If you find something of practical impact that is not well-explained enough in the rest of the book, and had to resort to this section to properly use kannader, this is a documentation issue — please open an issue about that!
And, on the other hand, if there is an aspect of the design of kannader that you do not understand, it probably should have an answer in this section.
Guiding Principles
- Security
- Simplicity
- Flexible Configuration
High-Level Architecture Overview
Code layout
-
smtp-message
handles the SMTP protocol, at the parsing and serialization level. -
smtp-server
exposes aninteract
function, that semantically takes in a configuration and a client with which it's going to interact, and handles the SMTP interaction with this single client. -
smtp-queue
runs a queue for use by SMTP servers, delegating to a storage handler and a transport for sending messages that have reached their scheduled time for sending. -
smtp-queue-fs
implements a storage handler forsmtp-queue
that relies on the filesystem.
Not yet implemented
-
smtp-client
relays emails to external email servers. -
kannader
exposes the API of all above crates to consumers an an more opinionated way. -
kannader-bin
interacts with API with hooks, so that changing the configuration does not require rebuilding the whole server — see the configuration format chapter for more details
Configuration Format
Kannader's distinctive feature is its configuration format. The objective is to have the configuration be as flexible and fast as could be, yet be easily usable for users with simple needs.
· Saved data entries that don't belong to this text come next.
(** What a call of [transitionOut] establishes: its promise [p] is
    handed out, and the frames of its transition, if any, carry the
    clock's reading at the call. *)
Lemma transitionOut_frameInv (now0 c : Q) (n p0 r : nat)
    (es : Env * PortalScene.t) :
  frameInv (fun _ => True) c n p0 r [] es ->
  let p := snd (PortalScene.transitionOut now0 es) in
  p = promiseNext (fst es)
  /\ frameInv (tracks p (Fin (now0 + - c))) c (S p) p 0 []
       (fst (PortalScene.transitionOut now0 es)).
Proof.
  intros (IQ & IC & IP & IN & IR). destruct es as [e s].
  cbn [fst snd app] in *.
  destruct (queueInv_fresh _ _ _ (promiseNext e) IQ (Nat.le_refl _)) as [R0 P0].
  pose proof (not_pending_tracks _ (Fin (now0 + - c)) _ P0) as T.
  unfold PortalScene.transitionOut. cbn [Browser.newPromise].
  destruct (PortalScene.isTransitioning s).
  - cbn [fst snd]. split; [reflexivity|]. unfold frameInv. cbn [fst snd app].
    split; [|split; [|split; [|split]]];
      try assumption; try reflexivity; try (cbn; lia).
    now apply queueInv_again.
  - rewrite IC, clock_running. cbn [fst snd]. split; [reflexivity|].
    unfold frameInv.
    cbn [fst snd app PortalScene.animationId PortalScene.clock].
    split; [|split; [|split; [|split]]];
      try assumption; try reflexivity; try (cbn; lia).
    + now apply (queueInv_start (Fin (now0 + - c)) e).
    + cbn. apply Forall_app. split; [exact T|].
      repeat constructor.
Qed.

Lemma portal_callback_isDestroyed (M : MathLib) (now : Q) (k : Callback)
    (e : Env) (s : PortalScene.t) :
  PortalScene.isDestroyed (snd (PortalScene.runCallback M now k (e, s)))
  = PortalScene.isDestroyed s.
Proof.
  destruct (PortalScene.isDestroyed s) eqn:D.
  - now rewrite portal_callback_destroyed.
  - destruct k as [|st q|]; cbn [PortalScene.runCallback snd].
    + now destruct (animate_alive M now e s D) as (_ & _ & _ & E).
    + now destruct (transitionAnimate_alive now st q e s D) as (_ & _ & _ & E).
    + exact D.
Qed.

(** On a frame at which the controller is destroyed, or the duration
    has passed, no frame of the transition of [p] is requested again. *)
Lemma portal_callback_no_requeue (M : MathLib) (now c : Q) (p : nat)
    (st : num) (k : Callback) (e : Env) (s : PortalScene.t) :
  tracks p st k ->
  PortalScene.clock s = Some (Fin c) ->
  PortalScene.isDestroyed s = true
  \/ Num.leb PortalScene.duration (Num.sub (Fin (now + - c)) st) = true ->
  pendingIn p (rafQueue (fst (PortalScene.runCallback M now k (e, s))))
  = pendingIn p (rafQueue e).
Proof.
  intros T C H.
  destruct (PortalScene.isDestroyed s) eqn:D.
  - destruct k as [|st' q|]; cbn [PortalScene.runCallback].
    + unfold PortalScene.animate. now rewrite D.
    + unfold PortalScene.transitionAnimate. now rewrite D.
    + reflexivity.
  - destruct H as [H|H]; [discriminate|].
    destruct k as [|st' q|]; cbn [PortalScene.runCallback].
    + destruct (animate_alive M now e s D) as (-> & _).
      cbn [snd Browser.requestAnimationFrame rafQueue Browser.with_raf].
      rewrite pendingIn_app. cbn. lia.
    + destruct (transitionAnimate_alive now st' q e s D) as (-> & _).
      rewrite C, clock_running. cbn [snd].
      destruct (Nat.eq_dec q p) as [E|N].
      * cbn in T. rewrite (T E).
        destruct (progress_done _ H) as [_ ->]. reflexivity.
      * destruct (Num.ltb _ _); [|reflexivity].
        cbn [snd Browser.requestAnimationFrame rafQueue Browser.with_raf].
        rewrite pendingIn_app, pendingIn_cons. cbn [snd resolves].
        apply Nat.eqb_neq in N. rewrite N. cbn. lia.
    + reflexivity.
Qed.

(** After such a frame the promise has been resolved exactly once. *)
Lemma frame_completes (M : MathLib) (now c : Q) (p r : nat) (st : num)
    (es : Env * PortalScene.t) :
  frameInv (tracks p st) c (S p) p r [] es ->
  PortalScene.isDestroyed (snd es) = true
  \/ Num.leb PortalScene.duration (Num.sub (Fin (now + - c)) st) = true ->
  Browser.resolveCalls p (fst (PortalScene.frame M now es)) = 1
  /\ pendingIn p (rafQueue (fst (PortalScene.frame M now es))) = 0.
Proof.
  intros HI H.
  set (I := fun (rest : list (nat * Callback)) (x : Env * PortalScene.t) =>
              frameInv (tracks p st) c (S p) p r rest x
              /\ pendingIn p (rafQueue (fst x)) = 0
              /\ (PortalScene.isDestroyed (snd x) = true
                  \/ Num.leb PortalScene.duration
                       (Num.sub (Fin (now + - c)) st) = true)).
  assert (F : I [] (PortalScene.frame M now es)).
  { unfold PortalScene.frame. apply runFrame_inv.
    - intros k rest x (X1 & X2 & X3). destruct x as [e s].
      split; [|split].
      + apply portal_callback_frameInv; [apply admits_tracks | exact X1].
      + destruct X1 as (_ & XC & XP & _). cbn [fst snd] in *.
        inversion XP; subst.
        now rewrite (portal_callback_no_requeue M now c p st).
      + rewrite portal_callback_isDestroyed. exact X3.
    - split; [|split].
      + destruct HI as (IQ & IC & IP & IN & IR). destruct es as [e s].
        unfold frameInv. cbn [fst snd app rafQueue Browser.with_raf] in *.
        rewrite List.app_nil_r.
        split; [|split; [|split; [|split]]]; try assumption; try reflexivity.
        now apply (queueInv_ext _ e).
      + reflexivity.
      + exact H. }
  destruct F as ((FQ & _ & _ & FN & _) & F0 & _). cbn [app] in FQ.
  pose proof (queueInv_count _ _ _ p FQ FN) as Hc.
  split; [lia | exact F0].
Qed.

End PortalLife.

(** ** The transition's completion *)

Section Completion.
Import Spec.

(** The page of the theorems below: a controller constructed on a
    freshly loaded page, anything happening to it, then a call of
    [transitionOut]. *)
Lemma started_frameInv (M : MathLib) (w h dpr : num)
    (assets : PortalScene.Assets) (t0 : Q)
    (before : list PortalScene.Action) (now0 : Q) :
  let es0 := PortalScene.acts M before
               (PortalScene.create M t0 assets (Browser.open w h dpr)) in
  let p := snd (PortalScene.transitionOut now0 es0) in
  frameInv (tracks p (Fin (now0 + - t0))) t0 (S p) p 0 []
    (fst (PortalScene.transitionOut now0 es0)).
Proof.
  intros es0 p.
  assert (H0 : frameInv (fun _ => True) t0 0 0 0 [] es0).
  { apply acts_frameInv; [apply admits_True | apply create_frameInv]. }
  now destruct (transitionOut_frameInv now0 t0 0 0 0 es0 H0) as [_ H].
Qed.

(** Under the invariant the promise is resolved at most once, and
    once resolved it stays resolved exactly once. *)
Lemma resolved_at_most_once (P : Callback -> Prop) (c : Q) (p r : nat)
    (es : Env * PortalScene.t) :
  frameInv P c (S p) p r [] es ->
  r <= Browser.resolveCalls p (fst es) <= 1.
Proof.
  intros (IQ & _ & _ & IN & IR). cbn [app] in IQ.
  pose proof (queueInv_count _ _ _ p IQ IN). lia.
Qed.

Lemma frameInv_resolved (P : Callback -> Prop) (c : Q) (n p r r' : nat)
    (es : Env * PortalScene.t) :
  r' <= Browser.resolveCalls p (fst es) ->
  frameInv P c n p r [] es -> frameInv P c n p r' [] es.
Proof.
  intros H (IQ & IC & IP & IN & _). now repeat (split; [assumption|]).
Qed.

End Completion.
Fear ye not! These two objectives are not contradictory. The idea for a solution handling these two use cases is to first build a flexible and fast configuration format. Once this is done, it then becomes possible to write wrappers around this configuration format that expose its flexibility in an easy-to-use format.
Flexibility
The first and foremost property we need for kannader's configuration format is flexibility. It is flexibility that will allow kannader to be usable in most contexts, and it is the one that will be built on to provide easy-to-use configuration formats.
As a consequence, it is the one on which no compromise is possible.
For maximal flexibility, kannader is designed as a set of libraries. However, libraries are not what a system administrator wants to have to manage. As a consequence, a more configuration-y configuration format is required.
This configuration format consists, basically, in hooks to the behavior of kannader. Every place a hook could be used for doing something reasonably useful, a hook should be available.
Performance
Once we have hooks everywhere, a problem quickly arises: performance. If hooks are used everywhere, then hooks must be performant. Would that not be the case, the whole server would be slowed down.
Performant hooks are usually written in Lua. This is what was considered in the first design of kannader's configuration format.
However, Lua has some big issues: the only good implementations that exist are all written in C, and running such code unsandboxed would go against kannader's safety motto. It would be surprising if not a single security flaw was present in Lua1. Another major issue of Lua is its being exotic. While other programs, like rspamd or nginx, already use or allow Lua scripting, system administrators usually are not fluent in Lua.
This led to searching for another option. Thus arose the idea of sandboxing a Lua VM: it is possible to run any kind of interpreter from within a sandbox. And a sandbox mechanism that recently gained quite a lot of traction is WebAssembly (thereafter abbreviated wasm).
Wasm is fast. Wasm provides a sandbox. Wasm interpreters are designed for safety, as they run untrusted code found anywhere on the Internet.
Wasm thus is the choice of predilection for writing the hooks: it's extremely fast, yet allows for near-perfect configurability.
Ease of use
The one thing that wasm gets really, really wrong, among our requirements, is ease of use. Yet, it is maybe one of our most important objectives with kannader's configuration format: to provide a configurable, yet easy configuration format.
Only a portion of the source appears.